Guanine nucleotide exchange factors for Rho GTPases (RhoGEFs) as oncogenic effectors and strategic therapeutic targets in metastatic cancer

Abstract

Metastatic cancer cells dynamically adjust their shape to adhere, invade, migrate, and expand to generate secondary tumors. Inherent to these processes is the constant assembly and disassembly of cytoskeletal supramolecular structures. The subcellular places where cytoskeletal polymers are built and reorganized are defined by the activation of Rho GTPases. These molecular switches directly respond to signaling cascades integrated by Rho guanine nucleotide exchange factors (RhoGEFs), which are sophisticated multidomain proteins that control morphological behavior of cancer and stromal cells in response to cell-cell interactions, tumor-secreted factors and actions of oncogenic proteins within the tumor microenvironment.
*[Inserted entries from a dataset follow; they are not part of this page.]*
(** The text of a stream up to the event that ends it. *)
Fixpoint streamed_text (events : list StreamEvent) : string :=
  match events with Delta t :: events => t +:+ streamed_text events | _ => "" end.

Fixpoint breaks (timed_out : bool) (events : list StreamEvent) : bool :=
  match events with
  | [] => timed_out
  | Delta _ :: events => breaks timed_out events
  | StreamError _ :: _ => true
  | _ => false
  end.

Definition chunk_texts (outs : list OutboundMessage) : list string :=
  map out_content (filter (λ o, kind o = Chunk) outs).

Lemma propagate_spec msg out :
  let out' := propagate_routing_metadata out msg in
  out_channel out' = out_channel out ∧ out_chat_id out' = out_chat_id out ∧
  out_content out' = out_content out ∧ kind out' = kind out ∧
  ∀ k, out_metadata out' !! k =
    if bool_decide (k ∈ routing_keys) then metadata msg !! k ∪ out_metadata out !! k
    else out_metadata out !! k.
Proof.
  assert (∀ ks out, let out' := foldl (propagate_key msg) out ks in
    out_channel out' = out_channel out ∧ out_chat_id out' = out_chat_id out ∧
    out_content out' = out_content out ∧ kind out' = kind out ∧
    ∀ k, out_metadata out' !! k =
      if bool_decide (k ∈ ks) then metadata msg !! k ∪ out_metadata out !! k
      else out_metadata out !! k) as Hks; [|by apply Hks].
  clear out. induction ks as [|k ks IH]; intros out; [done|]. cbn.
  destruct (IH (propagate_key msg out k)) as (-> & -> & -> & -> & Hm).
  assert (out_channel (propagate_key msg out k) = out_channel out ∧
    out_chat_id (propagate_key msg out k) = out_chat_id out ∧
    out_content (propagate_key msg out k) = out_content out ∧ kind (propagate_key msg out k) = kind out ∧
    out_metadata (propagate_key msg out k) !! k = metadata msg !! k ∪ out_metadata out !! k ∧
    ∀ k', k' ≠ k → out_metadata (propagate_key msg out k) !! k' = out_metadata out !! k')
    as (-> & -> & -> & -> & Hk & Hk').
  { unfold propagate_key. destruct (metadata msg !! k) as [v|]; cbn.
    - split_and!; try done; [by rewrite lookup_insert_eq, union_Some_l|].
      intros k' Hne. by rewrite lookup_insert_ne.
    - by rewrite (left_id_L None (∪)). }
  split_and!; try done. intros k'. rewrite Hm. destruct (decide (k' = k)) as [->|Hne].
  - rewrite Hk, (bool_decide_eq_true_2 (k ∈ k :: ks)) by set_solver. case_bool_decide; [|done].
    by destruct (metadata msg !! k), (out_metadata out !! k).
  - rewrite Hk' by done. by rewrite (bool_decide_ext (k' ∈ k :: ks) (k' ∈ ks)) by set_solver.
Qed.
Stromal cells, including fibroblasts, immune and endothelial cells, and even projections of neuronal cells, adjust their shapes and move into growing tumoral masses, building tumor-induced structures that eventually serve as metastatic routes. Here we review the role of RhoGEFs in metastatic cancer. They are highly diverse proteins with common catalytic modules that select among a variety of homologous Rho GTPases enabling them to load GTP, acquiring an active conformation that stimulates effectors controlling actin cytoskeleton remodeling. Therefore, due to their strategic position in oncogenic signaling cascades, and their structural diversity flanking common catalytic modules, RhoGEFs possess unique characteristics that make them conceptual targets of antimetastatic precision therapies. Preclinical proof of concept, demonstrating the antimetastatic effect of inhibiting either expression or activity of βPix (ARHGEF7), P-Rex1, Vav1, ARHGEF17, and Dock1, among others, is emerging.